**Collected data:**
+++
(* ===== verification/SheetOps.v ===== *)
(** [documents/crates/xlsx/src/ops.rs]: what an agent means, as changes. *)

From S2P Require Import Prelude Json Utf Contract Format SheetFormula SheetModel.
Open Scope N_scope.

Abbreviation R A := (Result Refused A).

(** [format!]. *)
Definition say (parts : list text) : string := Utf.of_chars (concat parts).
Abbreviation lit s := (Utf.chars s%string).
Definition invalid {A} (parts : list text) : R A := Err (Invalid (say parts)).

Definition no_sheet (id : text) : Refused := Invalid (say [lit "There is no sheet "; id; lit "."]).

(** [sheet_named]: by its name or its id. *)
Definition sheet_named (m : Model) (name : text) : R Sheet :=
  match list_find (fun s => sh_name s = name \/ sh_id s = name) (m_sheets m) with
  | Some (_, s) => Ok s
  | None => Err (no_sheet name)
  end.

Definition count_from (first : N) (n : nat) : list N := (fun i => first + N.of_nat i) <$> seq 0 n.
(** [first..=last]. *)
Definition lines (first last : N) : list N := count_from first (N.to_nat (last + 1 - first)).

Definition cells_in (range : Bounds) : list (N * N) :=
  let '(top, left_, bottom, right_) := range in
  flat_map (fun row => (fun column => (row, column)) <$> lines left_ right_) (lines top bottom).

Definition max_length {A} (rows : list (list A)) : nat := foldl (fun n row => Nat.max n (length row)) O rows.

(** The cells that an op names. *)
Definition cells_of (op : Op) : R (list (text * N * N)) :=
  let range sheet bounds := (fun at_ => (sheet, at_.1, at_.2)) <$> cells_in bounds in
  match op with
  | SetCell sheet cell _ _ => Ok match parse_cell cell with Some (row, column) => [(sheet, row, column)] | None => [] end
  | SetRange sheet start rows =>
      match parse_cell start with
      | None => Ok []
      | Some (top, left_) =>
          let width := match rows with [] => 1%nat | _ => Nat.max (max_length rows) 1 end in
          bottom ← add32 top (default 0 (checked (N.of_nat (Nat.max (length rows) 1 - 1))));
          right_ ← add32 left_ (default 0 (checked (N.of_nat (width - 1))));
          Ok (range sheet (top, left_, bottom, right_))
      end
  | ClearRange sheet name | FormatRange sheet name _ =>
      Ok match parse_range name with Some bounds => range sheet bounds | None => [] end
  | _ => Ok []
  end.

Fixpoint collect_cells (change : Change) : list (text * N * N) :=
  match change with
  | Cells sheet cells => (fun cell => (sheet, cc_row cell, cc_column cell)) <$> cells
  | Group changes => flat_map collect_cells changes
  | _ => []
  end.

Fixpoint check_cells (m : Model) (author : string) (changed : list (text * N * N)) (cells : list (text * N * N)) : R unit :=
  match cells with
  | [] => Ok tt
  | (sheet, row, column) :: cells =>
      s ← sheet_named m sheet;
      if decide ((sh_id s, row, column) ∈ changed) then
        name ← cell_name row column;
        Err (Behind (author +:+ say [lit " changed "; sheet; [BANG]; name; lit " after you read it. Read again."]))
      else check_cells m author changed cells
  end.

Fixpoint check_ops (m : Model) (author : string) (changed : list (text * N * N)) (ops : list Op) : R unit :=
  match ops with
  | [] => Ok tt
  | op :: ops => cells ← cells_of op; _ ← check_cells m author changed cells; check_ops m author changed ops
  end.

Fixpoint check_conflicts (ops : list Op) (m : Model) (since : list (Ordered Change)) : R unit :=
  match since with
  | [] => Ok tt
  | o :: since => _ ← check_ops m (o_author o) (collect_cells (o_change o)) ops; check_conflicts ops m since
  end.

(** [i32::try_from]. *)
Definition signed (count : N) : R Z := if count <? 2147483648 then Ok (Z.of_N count)
  else invalid [lit "There are too many rows or columns."].

(** [next_sheet_id]: one more than the highest id that is a number. *)
Definition next_sheet_id (m : Model) (taken : N) : R text :=
  let highest := foldl N.max 0 (omap (fun s => parse_u32 (sh_id s)) (m_sheets m)) in
  n ← add32 highest taken; n ← add32 n 1; Ok (decimal n).

(** [(first..).zip(l)]: the range counts on once more than the list has items. *)
Definition zip_from {A} (first : N) (l : list A) : R (list (N * A)) :=
  _ ← (add32 first (N.of_nat (length l) + 1) : R N);
  Ok (zip (count_from first (length l)) l).

Definition trim_start_equals (l : text) : text := (take_while (fun c => c =? 61) l).2.

Definition or_bad {A} (name : text) (o : option A) : R A :=
  match o with Some a => Ok a | None => invalid [name; lit " is not a cell or a range"] end.

Fixpoint set_rows (left_ : N) (rows : list (N * list (option CellValue))) : R (list CellChange) :=
  match rows with
  | [] => Ok []
  | (row, values) :: rows =>
      cells ← zip_from left_ values;
      more ← set_rows left_ rows;
      Ok (((fun cell => MkCellChange row cell.1 (Some cell.2) (Some None) None None) <$> cells) ++ more)
  end.

(** One arm of [to_changes]; [added] counts the sheets so far. *)
Definition to_change (m : Model) (added : N) (op : Op) : R Change :=
  match op with
  | SetCell sheet cell value formula =>
      '(row, column) ← or_bad cell (parse_cell cell);
      s ← sheet_named m sheet;
      Ok (Cells (sh_id s) [MkCellChange row column (Some value) (Some (trim_start_equals <$> formula)) None None])
  | SetRange sheet start rows =>
      '(top, left_) ← or_bad start (parse_cell start);
      rows ← zip_from top rows;
      cells ← set_rows left_ rows;
      s ← sheet_named m sheet;
      Ok (Cells (sh_id s) cells)
  | ClearRange sheet range =>
      bounds ← or_bad range (parse_range range);
      s ← sheet_named m sheet;
      Ok (Cells (sh_id s) ((fun at_ => MkCellChange at_.1 at_.2 (Some None) (Some None) None None) <$> cells_in bounds))
  | FormatRange sheet range look =>
      bounds ← or_bad range (parse_range range);
      s ← sheet_named m sheet;
      Ok (Cells (sh_id s) ((fun at_ => MkCellChange at_.1 at_.2 None None None (Some look)) <$> cells_in bounds))
  | InsertRows sheet at_ count => s ← sheet_named m sheet; count ← signed count; Ok (Rows (sh_id s) at_ count)
  | DeleteRows sheet at_ count => s ← sheet_named m sheet; count ← signed count; Ok (Rows (sh_id s) at_ (- count))
  | InsertColumns sheet at_ count => s ← sheet_named m sheet; count ← signed count; Ok (Columns (sh_id s) at_ count)
  | DeleteColumns sheet at_ count => s ← sheet_named m sheet; count ← signed count; Ok (Columns (sh_id s) at_ (- count))
  | OpAddSheet name => id ← next_sheet_id m added; Ok (AddSheet id name)
  | OpRenameSheet sheet name => s ← sheet_named m sheet; Ok (RenameSheet (sh_id s) name)
  | OpRemoveSheet sheet => s ← sheet_named m sheet; Ok (RemoveSheet (sh_id s))
  end.

Fixpoint to_changes (m : Model) (added : N) (ops : list Op) : R (list Change) :=
  match ops with
  | [] => Ok []
  | op :: ops =>
      change ← to_change m added op;
      changes ← to_changes m (match op with OpAddSheet _ => added + 1 | _ => added end) ops;
      Ok (change :: changes)
  end.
+++
**WORK REQUIRED:** State the number of lines above that hold the word "There", and say nothing else.

**PROBLEM SOLUTION:** 2